À l’opposé de ces artistes issus des diasporas africaines, qui ont pu compter sur le soutien institutionnel ou gouvernemental des pays occidentaux, l’artiste zimbabwéen Troy Mazaka expose à l’extérieur des Giardini qui abritent les pavillons des nations principalement issues du Nord, dans une sorte de portrait architectural des puissants États-nations du 20e siècle. « Être dans le pavillon du Zimbabwe n’a pas le même poids politique qu’un pavillon fait sur mesure par une fondation allemande avec un budget colossal », souligne Camille Bréchignac. Cependant, cette édition centrée sur les pratiques diasporiques, délocalisées, entre deux lieux et issues des marges à partir desquelles les artistes migrants, exilés ou réfugiés ont historiquement dû travailler, est une occasion unique pour ces pratiques d’occuper de facto le devant de la scène, au-delà des cadres rigides des Giardini que Mark Lackey a décrits comme « un parcours de golf miniature où chaque trou a un thème » (Pavillon britannique, 55e Biennale).

Une question sans réponse

Dans une étude réalisée en 2022 pour la revue universitaire australienne Poetics, cinq chercheuses de différentes disciplines se sont penchées sur la question suivante : peut-on vraiment parler d’un « effet Venise » ? 

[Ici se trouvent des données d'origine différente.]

Lemma exec_stays ev s s' id f :
  sys_ok s → exec ev s = Some s' → s_futs s !! id = Some f →
  ev ≠ EDropFut id → (∀ cx, ev ≠ EPollFut id cx) → stays s s' id f.
Proof.
  intros Hok He Hf Hd Hp. pose proof (exec_guard _ _ _ He) as Hg.
  destruct ev as [raw|l|l|l d cx|id' l d|id' cx|id'|when k|when i|c| |timeout|];
    [..|by apply exec_round_stays];
    unfold exec in He; rewrite decide_True in He by done.
  - apply (effect_inv _ _ _ _ _ (insert_quiet raw s id f Hok Hf)) in He as (a & w' & Hq & He).
    injection He as <-. by split; auto.
  - apply (effect_inv _ _ _ _ _ (add_quiet l s f Hok Hg)) in He as (a & w' & Hq & He).
    injection He as <-. by split; auto.
  - apply (effect_inv _ _ _ _ _ (remove_quiet l s f Hok (proj1 Hg))) in He as (a & w' & Hq & He).
    injection He as <-. by split; auto.
  - apply (effect_inv _ _ _ _ _ (poll_ready_quiet l d cx s f Hok Hg)) in He as (a & w' & Hq & He).
    injection He as <-. split; cbn; auto. by intros [? _]%orb_false_iff.
  - injection He as <-. destruct Hg as [_ Hnone]. split; cbn; auto.
    + by apply quiet_heap.
    + by rewrite lookup_insert_ne by congruence.
  - destruct Hg as [g Hg]. rewrite Hg in He. cbn [mbind option_bind] in He.
    assert (id' ≠ id) as Hne by (intros ->; by destruct (Hp cx)).
    apply (effect_inv _ _ _ _ _ (poll_fut_quiet s id' g cx id f Hok Hg Hf Hne))
      in He as ([r g'] & w' & Hq & He).
    injection He as <-. split; cbn; auto.
    + by rewrite lookup_insert_ne.
    + destruct r; cbn; [by rewrite lookup_delete_ne|by rewrite lookup_insert_ne].
    + by intros [? _]%orb_false_iff.
  - destruct Hg as [g Hg]. rewrite Hg in He. cbn [mbind option_bind] in He.
    assert (id' ≠ id) as Hne by (intros ->; by destruct Hd).
    apply (effect_inv _ _ _ _ _ (drop_fut_quiet s id' g id f Hok Hg Hf Hne))
      in He as (a & w' & Hq & He).
    injection He as <-. split; cbn; auto; by rewrite lookup_delete_ne.
  - apply (effect_inv _ _ _ _ _ (push_timer_wp when k (s_w s) (inv_queue _ (ok_timers _ Hok))))
      in He as (a & w' & (_ & _ & _ & _ & _ & Hio) & He).
    injection He as <-. split; cbn; auto. by apply quiet_io.
  - apply (effect_inv _ _ _ _ _ (remove_timer_wp when i (s_w s) (inv_queue _ (ok_timers _ Hok))))
      in He as (a & w' & (_ & _ & _ & _ & Hio) & He).
    injection He as <-. split; cbn; auto. by apply quiet_io.
  - injection He as <-. split; cbn; auto. by apply quiet_heap.
  - apply (effect_inv _ (λ _ w', quiet (s_w s) w' f)) in He as (a & w' & Hq & He);
      [|by apply notify_wp, quiet_heap].
    injection He as <-. by split; auto.
  - cbn in Hg. destruct (s_ph s) as [res|?|?|?|?|?|?] eqn:Hph; try done.
    assert (wp (round_start timeout) (λ _ w', quiet (s_w s) w' f) (s_w s)) as Hstart.
    { unfold round_start, react_prepare. do 2 apply wp_bind.
      eapply wp_mono; [by apply process_timers_wp, ok_timers|]. cbn beta.
      intros [dur ks] w1 (now & _ & _ & _ & _ & _ & _ & _ & _ & Hio). wp_steps. by apply quiet_io. }
    apply (effect_inv _ _ _ _ _ Hstart) in He as (a & w' & Hq & He).
    injection He as <-. split; cbn; auto. rewrite Hph. by intros ev ?%elem_of_nil.
Qed.

(** ** In the long run *)

(** The event is still going to be delivered, or the slot of the future is empty. *)
Definition settled s (ev : Event) f : Prop :=
  (ev ∈ in_flight (s_ph s) ∧ reports s ev f) ∨ ∀ k, ¬ holds (s_w s) f k.

Lemma stays_settled s s' id f ev :
  stays s s' id f → s_errs s' = false → settled s ev f → settled s' ev f.
Proof.
  intros [[Hkey Hslot] _ _ _ Hev] Herr [[Hin Hr]|Hno].
  - destruct (Hev _ Hin Hr Herr) as [Hin'|Hno]; [left|by right]. split; [done|].
    destruct Hr as [Hf Hk]. split; [done|]. by rewrite Hkey.
  - right. intros k Hk. by eapply Hno, Hslot.
Qed.

Lemma run_stays evs s s' id f ev :
  sys_ok s → run evs s = Some s' → s_futs s !! id = Some f → EDropFut id ∉ evs →
  (∀ cx, EPollFut id cx ∉ evs) →
  s_futs s' !! id = Some f ∧ of_futs (s_waits s') !! id = of_futs (s_waits s) !! id ∧
  (s_errs s' = false → s_errs s = false ∧ (settled s ev f → settled s' ev f)).
Proof.
  revert s. induction evs as [|e evs IH]; intros s Hok Hrun Hf Hd Hp; cbn in Hrun.
  { simplify_eq. auto. }
  apply bind_Some in Hrun as (s1 & He & Hrun). apply not_elem_of_cons in Hd as [Hd Hds].
  assert (stays s s1 id f) as Hst.
  { eapply exec_stays; try done. intros cx ->. apply (Hp cx). by left. }
  destruct (IH s1) as (Hf' & Hw' & Herr'); [by eapply sys_ok_exec|done|by apply Hst|done| |].
  { intros cx Hin. apply (Hp cx). by right. }
  pose proof Hst as [_ _ Hw Herr _]. split_and!; [done|congruence|].
  intros He'. destruct (Herr' He') as [He1 Hset]. split; [by apply Herr|].
  intros Hs. apply Hset. by eapply stays_settled.
Qed.
Lemma io_poll_unfold fuel dir a i x cx w res i' x' e :
  io a = Some i → op i x (w_env w) = ((res, (i', x')), e) →
  io_poll (Datatypes.S fuel) dir op a x cx w =
  let a' := mkAsync (source a) (Some i') in
  match res with
  | Err WouldBlock =>
      (res ← poll_ready (source a) dir cx;
       match res with
       | Pending => mret (Pending, (a', x'))
       | Prelude.Ready (Err err) => mret (Prelude.Ready (Err err), (a', x'))
       | Prelude.Ready (Ok _) => io_poll fuel dir op a' x' cx
       end) (set_env e w)
  | res => Ret ((Prelude.Ready res, (a', x')), set_env e w)
  end.
Proof.
  intros Hi He. cbn [io_poll]. unfold call_op, get_ref, unwrap, env_call.
  rewrite Hi. unfold mbind, M_bind, mret, M_ret. rewrite He. by destruct res as [|[]].
Qed.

Les chercheuses ont décortiqué les CV de 98 artistes originaires de six pays ayant participé à la Biennale de Venise entre 1997 et 2017, en prenant en compte leur genre, leur niveau de carrière (émergent, à mi-carrière ou établi) et leur territoire d’appartenance. Leur recherche repose sur le postulat que la multiplication des occasions d’expositions augmente la réputation et donc favorise la carrière de l’artiste.

Si l’un des effets positifs quantifiables de la présence des artistes à la Biennale de Venise est leur visibilité accrue dans les expositions, l’étude ne permet pas de conclure d’effet positif sur les cinq années suivant leur participation. Au contraire, elle observe même un recul de celles-ci. 

Une exception intéressante concerne les artistes émergents issus de ce que l’on appelle les « périphéries de l’art ». Pour ces derniers, les expositions internationales ont augmenté de 20 %. C’est en particulier le cas des artistes sud-coréens, dont la participation aux expositions internationales demeurait faible avant la Biennale – un constat qui souligne l’opportunité exceptionnelle que représente cet événement pour les artistes sélectionnés.

Cette année, le commissariat d’Adriano Pedrosa remet en question les catégories binaires qui sont utilisées à ce jour pour définir qui a le droit de faire partie de l’Histoire. Interroger ces étiquettes imposées par les dynamiques coloniales (centre/périphérie, Nord/Sud) est fondamentale dans les deux chapitres de Pedrosa, l’un contemporain et l’autre historique. Parmi les artistes exposés, nombreux sont ceux qui ne sont pas représentés en galerie, et qui exposent pour la première fois à la Biennale de Venise.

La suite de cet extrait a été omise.